** Data to use **
_ _ _ _ _ _ _

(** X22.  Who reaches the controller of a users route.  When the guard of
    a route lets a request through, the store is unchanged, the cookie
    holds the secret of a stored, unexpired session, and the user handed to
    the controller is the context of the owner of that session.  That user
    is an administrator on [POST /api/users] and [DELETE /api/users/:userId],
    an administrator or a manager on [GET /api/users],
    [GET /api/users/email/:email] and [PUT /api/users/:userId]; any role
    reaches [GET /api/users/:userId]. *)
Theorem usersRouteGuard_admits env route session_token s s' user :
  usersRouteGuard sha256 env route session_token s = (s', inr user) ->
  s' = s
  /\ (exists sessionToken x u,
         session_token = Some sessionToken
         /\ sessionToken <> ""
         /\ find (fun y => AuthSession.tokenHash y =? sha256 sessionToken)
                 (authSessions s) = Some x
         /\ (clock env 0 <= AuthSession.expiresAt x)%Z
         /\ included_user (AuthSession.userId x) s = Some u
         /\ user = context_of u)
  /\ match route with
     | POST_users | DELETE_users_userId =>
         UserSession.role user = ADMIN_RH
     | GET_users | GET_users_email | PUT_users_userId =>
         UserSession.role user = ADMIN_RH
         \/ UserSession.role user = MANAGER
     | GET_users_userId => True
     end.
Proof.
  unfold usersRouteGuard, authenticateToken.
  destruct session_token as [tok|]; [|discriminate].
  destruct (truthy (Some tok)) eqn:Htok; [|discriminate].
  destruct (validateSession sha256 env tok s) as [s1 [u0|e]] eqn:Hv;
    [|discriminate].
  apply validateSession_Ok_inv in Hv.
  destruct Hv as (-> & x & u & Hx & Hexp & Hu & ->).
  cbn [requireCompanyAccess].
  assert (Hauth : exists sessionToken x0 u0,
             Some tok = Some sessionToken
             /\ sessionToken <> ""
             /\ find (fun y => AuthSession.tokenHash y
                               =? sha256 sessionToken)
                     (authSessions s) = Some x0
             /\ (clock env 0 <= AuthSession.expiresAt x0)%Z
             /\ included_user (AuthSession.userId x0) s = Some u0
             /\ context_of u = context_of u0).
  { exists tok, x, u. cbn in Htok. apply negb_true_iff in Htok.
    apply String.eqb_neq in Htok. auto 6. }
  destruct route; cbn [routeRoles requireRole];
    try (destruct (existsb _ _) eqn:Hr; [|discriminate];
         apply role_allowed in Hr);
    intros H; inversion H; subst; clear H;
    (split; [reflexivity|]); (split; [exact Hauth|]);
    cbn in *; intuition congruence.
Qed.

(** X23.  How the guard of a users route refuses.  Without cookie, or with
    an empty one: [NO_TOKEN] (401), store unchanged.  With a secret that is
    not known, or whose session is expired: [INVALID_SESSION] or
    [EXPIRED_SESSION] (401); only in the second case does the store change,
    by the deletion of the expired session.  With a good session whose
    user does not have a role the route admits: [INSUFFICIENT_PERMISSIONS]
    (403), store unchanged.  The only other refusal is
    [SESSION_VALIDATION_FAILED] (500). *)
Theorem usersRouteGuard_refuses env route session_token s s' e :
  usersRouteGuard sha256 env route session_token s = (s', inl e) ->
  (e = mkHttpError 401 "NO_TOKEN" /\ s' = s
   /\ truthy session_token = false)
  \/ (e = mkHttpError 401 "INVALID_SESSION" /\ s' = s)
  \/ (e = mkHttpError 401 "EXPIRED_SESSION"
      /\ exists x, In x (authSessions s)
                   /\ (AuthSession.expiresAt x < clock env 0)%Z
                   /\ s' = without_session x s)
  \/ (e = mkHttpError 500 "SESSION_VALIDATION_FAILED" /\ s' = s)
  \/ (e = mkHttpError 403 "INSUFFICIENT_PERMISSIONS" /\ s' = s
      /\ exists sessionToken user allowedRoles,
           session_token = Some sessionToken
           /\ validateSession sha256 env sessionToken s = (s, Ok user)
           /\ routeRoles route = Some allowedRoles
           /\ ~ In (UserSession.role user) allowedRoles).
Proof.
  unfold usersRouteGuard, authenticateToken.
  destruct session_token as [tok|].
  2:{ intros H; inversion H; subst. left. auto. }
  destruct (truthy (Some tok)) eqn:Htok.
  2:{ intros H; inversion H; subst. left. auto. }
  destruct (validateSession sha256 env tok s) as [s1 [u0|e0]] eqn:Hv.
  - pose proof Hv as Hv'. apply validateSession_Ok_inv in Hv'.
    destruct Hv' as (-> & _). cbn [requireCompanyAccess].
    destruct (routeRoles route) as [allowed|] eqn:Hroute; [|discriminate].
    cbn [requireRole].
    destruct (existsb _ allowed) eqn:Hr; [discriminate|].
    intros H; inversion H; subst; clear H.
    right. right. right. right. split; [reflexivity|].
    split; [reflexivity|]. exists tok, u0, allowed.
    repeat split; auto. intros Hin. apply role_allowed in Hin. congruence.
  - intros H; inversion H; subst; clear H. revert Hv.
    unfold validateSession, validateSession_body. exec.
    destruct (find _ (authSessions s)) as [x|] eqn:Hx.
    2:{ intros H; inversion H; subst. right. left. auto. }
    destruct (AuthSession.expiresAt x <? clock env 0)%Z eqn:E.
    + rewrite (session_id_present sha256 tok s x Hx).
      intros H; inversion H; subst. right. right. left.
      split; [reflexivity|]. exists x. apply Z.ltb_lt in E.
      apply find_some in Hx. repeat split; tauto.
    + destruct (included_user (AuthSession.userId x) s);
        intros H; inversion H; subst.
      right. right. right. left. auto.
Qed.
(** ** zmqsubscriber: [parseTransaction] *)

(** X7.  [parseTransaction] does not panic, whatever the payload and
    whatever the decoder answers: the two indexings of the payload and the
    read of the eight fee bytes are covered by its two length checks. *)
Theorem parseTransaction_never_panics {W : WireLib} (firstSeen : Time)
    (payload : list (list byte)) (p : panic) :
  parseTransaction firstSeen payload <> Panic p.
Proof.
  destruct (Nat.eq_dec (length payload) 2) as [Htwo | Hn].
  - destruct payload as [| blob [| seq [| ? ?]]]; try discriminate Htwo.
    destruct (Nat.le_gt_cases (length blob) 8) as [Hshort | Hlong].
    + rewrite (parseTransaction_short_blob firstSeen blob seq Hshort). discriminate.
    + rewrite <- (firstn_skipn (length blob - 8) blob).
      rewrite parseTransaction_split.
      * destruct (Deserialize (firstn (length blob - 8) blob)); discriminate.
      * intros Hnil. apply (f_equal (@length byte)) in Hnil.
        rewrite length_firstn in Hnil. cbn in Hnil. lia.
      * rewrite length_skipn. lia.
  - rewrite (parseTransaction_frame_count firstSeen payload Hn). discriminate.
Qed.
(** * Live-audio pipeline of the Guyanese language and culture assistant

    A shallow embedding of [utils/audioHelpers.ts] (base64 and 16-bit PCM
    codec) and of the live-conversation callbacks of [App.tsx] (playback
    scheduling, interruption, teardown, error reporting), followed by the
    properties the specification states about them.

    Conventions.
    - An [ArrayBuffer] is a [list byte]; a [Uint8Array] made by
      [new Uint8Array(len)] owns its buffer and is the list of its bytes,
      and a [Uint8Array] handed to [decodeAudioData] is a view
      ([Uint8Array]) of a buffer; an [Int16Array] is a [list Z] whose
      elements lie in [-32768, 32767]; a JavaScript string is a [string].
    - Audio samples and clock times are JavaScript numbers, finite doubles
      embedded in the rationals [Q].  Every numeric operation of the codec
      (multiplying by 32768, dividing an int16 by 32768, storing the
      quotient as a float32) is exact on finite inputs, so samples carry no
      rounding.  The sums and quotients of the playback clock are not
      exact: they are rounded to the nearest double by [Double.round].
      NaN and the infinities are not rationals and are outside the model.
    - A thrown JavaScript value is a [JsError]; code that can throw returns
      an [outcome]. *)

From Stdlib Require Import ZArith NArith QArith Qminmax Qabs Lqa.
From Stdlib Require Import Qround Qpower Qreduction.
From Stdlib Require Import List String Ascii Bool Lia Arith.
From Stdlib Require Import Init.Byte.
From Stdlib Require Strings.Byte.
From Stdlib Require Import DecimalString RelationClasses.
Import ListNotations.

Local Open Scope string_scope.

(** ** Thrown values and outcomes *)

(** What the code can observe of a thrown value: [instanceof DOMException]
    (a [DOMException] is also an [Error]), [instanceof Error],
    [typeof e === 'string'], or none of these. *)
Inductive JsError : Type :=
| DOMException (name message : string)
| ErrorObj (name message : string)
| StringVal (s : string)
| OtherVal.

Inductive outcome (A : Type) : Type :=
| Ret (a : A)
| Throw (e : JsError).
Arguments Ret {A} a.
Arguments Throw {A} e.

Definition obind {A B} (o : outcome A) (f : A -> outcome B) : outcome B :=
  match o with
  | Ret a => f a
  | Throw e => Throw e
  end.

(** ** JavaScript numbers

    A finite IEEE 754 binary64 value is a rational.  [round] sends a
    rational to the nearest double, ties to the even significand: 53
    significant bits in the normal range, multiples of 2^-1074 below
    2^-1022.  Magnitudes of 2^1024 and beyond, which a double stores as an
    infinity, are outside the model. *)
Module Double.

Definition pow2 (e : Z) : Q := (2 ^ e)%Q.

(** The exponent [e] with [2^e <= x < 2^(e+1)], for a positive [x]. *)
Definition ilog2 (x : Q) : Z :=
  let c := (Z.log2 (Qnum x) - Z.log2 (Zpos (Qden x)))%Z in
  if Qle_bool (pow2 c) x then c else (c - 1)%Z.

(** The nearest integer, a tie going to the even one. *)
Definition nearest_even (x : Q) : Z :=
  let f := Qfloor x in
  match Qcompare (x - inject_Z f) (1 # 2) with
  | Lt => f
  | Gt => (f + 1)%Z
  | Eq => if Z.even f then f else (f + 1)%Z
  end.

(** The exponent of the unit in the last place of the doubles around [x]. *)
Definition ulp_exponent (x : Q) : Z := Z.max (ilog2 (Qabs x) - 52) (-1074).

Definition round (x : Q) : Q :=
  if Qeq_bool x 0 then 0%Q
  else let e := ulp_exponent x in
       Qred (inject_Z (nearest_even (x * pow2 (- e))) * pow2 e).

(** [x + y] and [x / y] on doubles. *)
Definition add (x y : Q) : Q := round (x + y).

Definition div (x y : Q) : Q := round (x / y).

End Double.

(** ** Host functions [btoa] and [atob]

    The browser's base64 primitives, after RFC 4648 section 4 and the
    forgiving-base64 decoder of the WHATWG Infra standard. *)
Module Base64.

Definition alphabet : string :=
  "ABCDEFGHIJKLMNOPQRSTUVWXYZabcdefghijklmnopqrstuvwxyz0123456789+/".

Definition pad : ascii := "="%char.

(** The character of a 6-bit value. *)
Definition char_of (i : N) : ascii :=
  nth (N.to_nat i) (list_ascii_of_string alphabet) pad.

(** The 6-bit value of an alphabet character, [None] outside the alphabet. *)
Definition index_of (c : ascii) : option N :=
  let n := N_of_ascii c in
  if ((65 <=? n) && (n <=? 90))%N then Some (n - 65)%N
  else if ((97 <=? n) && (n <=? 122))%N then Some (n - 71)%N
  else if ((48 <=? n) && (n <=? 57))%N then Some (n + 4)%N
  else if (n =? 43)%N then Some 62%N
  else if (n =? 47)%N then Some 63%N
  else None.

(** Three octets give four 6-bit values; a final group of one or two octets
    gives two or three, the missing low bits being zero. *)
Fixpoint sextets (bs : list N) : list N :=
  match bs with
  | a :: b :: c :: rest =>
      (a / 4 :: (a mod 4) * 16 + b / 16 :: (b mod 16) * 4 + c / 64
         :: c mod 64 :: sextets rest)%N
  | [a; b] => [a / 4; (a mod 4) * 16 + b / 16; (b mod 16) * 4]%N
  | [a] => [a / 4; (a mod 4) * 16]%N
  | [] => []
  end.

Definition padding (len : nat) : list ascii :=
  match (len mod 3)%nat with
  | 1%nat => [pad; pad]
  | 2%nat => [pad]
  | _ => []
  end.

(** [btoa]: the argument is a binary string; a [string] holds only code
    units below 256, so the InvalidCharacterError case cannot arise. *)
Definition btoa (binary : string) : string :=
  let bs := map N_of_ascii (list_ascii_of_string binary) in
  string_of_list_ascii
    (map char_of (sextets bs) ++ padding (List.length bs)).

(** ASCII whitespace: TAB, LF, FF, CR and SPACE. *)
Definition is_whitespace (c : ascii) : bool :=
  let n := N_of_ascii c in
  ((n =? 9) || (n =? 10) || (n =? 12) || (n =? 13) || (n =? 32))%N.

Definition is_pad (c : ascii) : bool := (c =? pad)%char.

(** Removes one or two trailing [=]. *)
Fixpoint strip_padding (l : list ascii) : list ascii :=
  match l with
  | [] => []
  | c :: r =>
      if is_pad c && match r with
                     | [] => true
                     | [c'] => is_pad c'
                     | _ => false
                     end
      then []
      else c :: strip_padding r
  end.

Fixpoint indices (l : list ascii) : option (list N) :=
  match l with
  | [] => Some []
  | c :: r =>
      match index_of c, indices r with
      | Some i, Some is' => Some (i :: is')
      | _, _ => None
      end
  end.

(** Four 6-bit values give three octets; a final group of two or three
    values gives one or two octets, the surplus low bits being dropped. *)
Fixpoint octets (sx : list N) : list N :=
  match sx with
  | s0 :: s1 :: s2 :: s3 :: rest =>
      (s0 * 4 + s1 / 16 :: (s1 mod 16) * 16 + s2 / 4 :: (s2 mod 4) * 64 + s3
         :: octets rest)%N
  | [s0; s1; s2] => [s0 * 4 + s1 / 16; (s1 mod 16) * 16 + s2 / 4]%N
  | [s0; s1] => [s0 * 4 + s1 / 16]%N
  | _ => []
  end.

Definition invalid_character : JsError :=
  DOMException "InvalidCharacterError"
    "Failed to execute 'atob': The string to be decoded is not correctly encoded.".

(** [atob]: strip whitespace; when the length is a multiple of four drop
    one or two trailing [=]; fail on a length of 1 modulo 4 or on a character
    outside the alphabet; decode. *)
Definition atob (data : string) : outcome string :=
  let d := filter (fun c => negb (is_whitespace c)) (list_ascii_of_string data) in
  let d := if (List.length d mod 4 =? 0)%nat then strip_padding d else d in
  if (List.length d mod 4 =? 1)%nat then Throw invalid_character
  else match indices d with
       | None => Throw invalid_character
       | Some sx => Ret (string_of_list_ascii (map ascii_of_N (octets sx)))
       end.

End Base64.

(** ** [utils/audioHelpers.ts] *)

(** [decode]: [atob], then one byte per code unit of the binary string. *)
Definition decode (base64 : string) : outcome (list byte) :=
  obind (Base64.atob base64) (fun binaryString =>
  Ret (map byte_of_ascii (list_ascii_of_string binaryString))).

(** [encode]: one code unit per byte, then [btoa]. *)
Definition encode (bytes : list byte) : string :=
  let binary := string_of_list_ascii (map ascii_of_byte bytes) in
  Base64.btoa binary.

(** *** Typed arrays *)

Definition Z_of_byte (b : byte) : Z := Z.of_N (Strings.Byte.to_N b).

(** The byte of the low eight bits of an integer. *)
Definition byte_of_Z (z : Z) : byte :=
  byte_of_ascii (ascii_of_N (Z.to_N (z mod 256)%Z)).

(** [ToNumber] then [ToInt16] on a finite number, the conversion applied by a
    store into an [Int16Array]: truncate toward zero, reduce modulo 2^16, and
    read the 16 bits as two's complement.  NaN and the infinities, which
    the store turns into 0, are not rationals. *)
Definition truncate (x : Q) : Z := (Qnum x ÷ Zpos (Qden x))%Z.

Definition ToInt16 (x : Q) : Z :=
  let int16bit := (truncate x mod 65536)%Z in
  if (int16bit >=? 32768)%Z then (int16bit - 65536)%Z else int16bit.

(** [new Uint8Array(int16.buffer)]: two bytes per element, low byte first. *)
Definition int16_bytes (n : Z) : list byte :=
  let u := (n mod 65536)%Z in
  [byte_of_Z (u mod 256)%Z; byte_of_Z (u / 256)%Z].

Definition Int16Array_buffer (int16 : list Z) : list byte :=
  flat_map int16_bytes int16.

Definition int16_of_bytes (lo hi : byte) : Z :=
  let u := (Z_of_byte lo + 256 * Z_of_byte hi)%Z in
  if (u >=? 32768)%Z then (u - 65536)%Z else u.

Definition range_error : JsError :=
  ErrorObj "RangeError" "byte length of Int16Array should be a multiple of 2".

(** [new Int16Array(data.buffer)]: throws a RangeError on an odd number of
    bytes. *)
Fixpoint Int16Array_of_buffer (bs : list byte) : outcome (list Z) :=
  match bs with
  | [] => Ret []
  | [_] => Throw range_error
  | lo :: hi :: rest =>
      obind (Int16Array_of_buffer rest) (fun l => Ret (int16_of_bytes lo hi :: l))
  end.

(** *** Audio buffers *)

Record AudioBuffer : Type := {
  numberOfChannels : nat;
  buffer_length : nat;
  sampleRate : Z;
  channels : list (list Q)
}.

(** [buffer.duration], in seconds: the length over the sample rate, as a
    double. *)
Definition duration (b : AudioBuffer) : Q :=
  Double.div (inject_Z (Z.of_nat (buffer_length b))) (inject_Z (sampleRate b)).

_ _ _ _ _ _ _

** Exercise prompt **
Take the line that contains "let int16bit := (truncate x mod 65536)%Z in" and every line after it in the material above. Set those lines down exactly and nothing more.

** Written reply **
  let int16bit := (truncate x mod 65536)%Z in
  if (int16bit >=? 32768)%Z then (int16bit - 65536)%Z else int16bit.

(** [new Uint8Array(int16.buffer)]: two bytes per element, low byte first. *)
Definition int16_bytes (n : Z) : list byte :=
  let u := (n mod 65536)%Z in
  [byte_of_Z (u mod 256)%Z; byte_of_Z (u / 256)%Z].

Definition Int16Array_buffer (int16 : list Z) : list byte :=
  flat_map int16_bytes int16.

Definition int16_of_bytes (lo hi : byte) : Z :=
  let u := (Z_of_byte lo + 256 * Z_of_byte hi)%Z in
  if (u >=? 32768)%Z then (u - 65536)%Z else u.

Definition range_error : JsError :=
  ErrorObj "RangeError" "byte length of Int16Array should be a multiple of 2".

(** [new Int16Array(data.buffer)]: throws a RangeError on an odd number of
    bytes. *)
Fixpoint Int16Array_of_buffer (bs : list byte) : outcome (list Z) :=
  match bs with
  | [] => Ret []
  | [_] => Throw range_error
  | lo :: hi :: rest =>
      obind (Int16Array_of_buffer rest) (fun l => Ret (int16_of_bytes lo hi :: l))
  end.

(** *** Audio buffers *)

Record AudioBuffer : Type := {
  numberOfChannels : nat;
  buffer_length : nat;
  sampleRate : Z;
  channels : list (list Q)
}.

(** [buffer.duration], in seconds: the length over the sample rate, as a
    double. *)
Definition duration (b : AudioBuffer) : Q :=
  Double.div (inject_Z (Z.of_nat (buffer_length b))) (inject_Z (sampleRate b)).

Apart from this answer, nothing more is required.